Environmental Compliance in the Coronavirus Era

04/01/2020

Many regulated entities are struggling to comply with certain environmental reporting, monitoring and settlement agreement requirements because of the impact of shelter in place orders, supply chain disruptions, and social distancing requirements relating to the COVID-19 pandemic response. To help alleviate some of these concerns, on March 26, 2020, the Environmental Protection Agency issued a memorandum, “COVID-19 Implications for EPA’s Enforcement and Compliance Assurance Program.” The Memorandum was addressed to “All Governmental and Private Sector Partners” and essentially says – regulated entities should do their best to comply, and EPA will use reasonable discretion and not take enforcement on violations of routine requirements where regulated entities made best efforts to comply but could not because of COVID-19 related personnel or supply restrictions.

The routine violations that EPA contemplated fall into these broad categories:

  1. Reporting
  2. Monitoring
  3. Integrity testing
  4. Sampling
  5. Lab analysis
  6. Training
  7. Recordkeeping
  8. Meeting settlement agreement timelines

In the guidance, EPA was careful to say that this policy is not a “blanket waiver.” Even so, certain press outlets read the policy to say that EPA is going to allow facilities to disregard permit limits and is not going to enforce for any non-compliance. EPA felt compelled to respond. In an unprecedented rebuttal, on March 30, 2020, EPA issued a press statement entitled, “EPA Corrects the Record after Reckless Reporting on Temporary Compliance Guidance,” EPA made it clear that this policy is temporary and limited. In it, EPA clarified its intent, stating:

The policy does not say that the COVID-19 pandemic will excuse exceedances of pollutant limitations in permits, regulations, and statutes. EPA expects regulated entities to comply with all obligations and if they do not, the policy says that EPA will consider the pandemic, on a case-by-case basis, when determining an appropriate response. Further, in cases that may involve acute risks or imminent threats, or failure of pollution control or other equipment that may result in exceedances, EPA’s willingness to provide even that consideration is conditioned on the facility contacting the appropriate EPA region, or authorized state or tribe, to allow regulators to work with that facility to mitigate or eliminate such risks or threats.

What now?

There are very real issues related to the disruptions in our work practices because of the COVID-19 response. When a regulated entity has legitimate concerns about its ability to comply, it should evaluate what it can do in the interim to comply as best as practicable, especially as to monitoring, recordkeeping and reporting requirements. Many states, in addition to EPA, have offered flexibility on recordkeeping requirements, like not requiring “wet” signatures until the next reporting cycle and extending reporting deadlines by at least 30 days.
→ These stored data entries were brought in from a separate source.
(* ===== verification/Prekey.v ===== *)
(** * prekey/prekey.c: a prekey record, and the act of pinning one

    A record is issued, opened and verified; a peer takes its host's key on
    first use and afterwards only that host's newer prekeys. A view never
    opened is [None]s; other buffers and keys are given. The log is left out. *)

From S2P Require Import Prelude Bytes Hop Revocation Trust.

Definition FZN_PREKEY_LEN : Z := 32.
Definition FZN_PREKEY_OFF_VERSION : Z := 0.
Definition FZN_PREKEY_OFF_OBJECT : Z := FZN_PREKEY_OFF_VERSION + 1.
Definition FZN_PREKEY_OFF_HOST : Z := FZN_PREKEY_OFF_OBJECT + 1.
Definition FZN_PREKEY_OFF_PREKEY : Z := FZN_PREKEY_OFF_HOST + FZN_PUBKEY_LEN.
Definition FZN_PREKEY_OFF_CREATED_AT : Z := FZN_PREKEY_OFF_PREKEY + FZN_PREKEY_LEN.
Definition FZN_PREKEY_OFF_SIGNATURE : Z := FZN_PREKEY_OFF_CREATED_AT + 8.
Definition FZN_PREKEY_BODY_LEN : Z := FZN_PREKEY_OFF_SIGNATURE.
Definition FZN_PREKEY_LEN_TOTAL : Z := FZN_PREKEY_BODY_LEN + FZN_SIG_LEN.
Definition FZN_OBJECT_PREKEY : Z := 132.

Inductive fzn_prekey_err :=
  | FZN_PREKEY_OK | FZN_PREKEY_ERR_MALFORMED | FZN_PREKEY_ERR_SHAPE | FZN_PREKEY_ERR_SIGNATURE | FZN_PREKEY_ERR_SIGNER
  | FZN_PREKEY_ERR_ROLLBACK | FZN_PREKEY_ERR_WRONG_HOST.

#[export] Instance fzn_prekey_err_eq_dec : EqDecision fzn_prekey_err.
Proof. solve_decision. Defined.

Record fzn_prekey_record := mk_prekey {
  pr_bytes : option bytes;
  pr_host : option bytes;
  pr_prekey : option bytes;
  pr_created_at : Z }.

Record fzn_prekey_peer := mk_peer {
  pp_trust : fzn_trust;
  pp_prekey : bytes;
  pp_created_at : Z }.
If it is not possible to comply because of personnel or supply chain concerns, for example with schedules in an agreement or consent decree, then regulated entities should evaluate realistic timeframes for compliance and follow the process in those agreements to seek flexibility. States like Texas for example have developed distinct process for asking for regulatory relief. (See the March 18, 2020 release from TCEQ Office of Compliance and Enforcement, “COVID-19 Regulatory Relief Requests.”)

Doing their best to comply now probably will significantly reduce both liability and conserve resources for regulated entities. To minimize exposure for non-compliance, regulated entities may wish to consider following these interim procedures:

  1. Encourage compliance and working out ways to protect workers and comply the best they can in the circumstances.
  2. Document, document, document. Keep track of what the requirement is and what they did to comply where they were not able to meet the letter of the requirement, and what they did in the interim. Keep a to do list of follow-up items and identify the next routine opportunity to follow-up. For example, in the next reporting cycle, consider emails that can act as surrogates for wet signatures – “I am Ms. Smith, I am the environmental manager for Company X and this email is in lieu of my signature because of the shelter in place requirements for COVID-19 response…”
  3. If they have an issue that can’t be addressed adequately, take advantage of the state and federal processes for disclosing and seeking enforcement discretion. It is advisable to contact both your state and federal contacts so that both regulatory agencies are aware of the request for flexibility and discretion.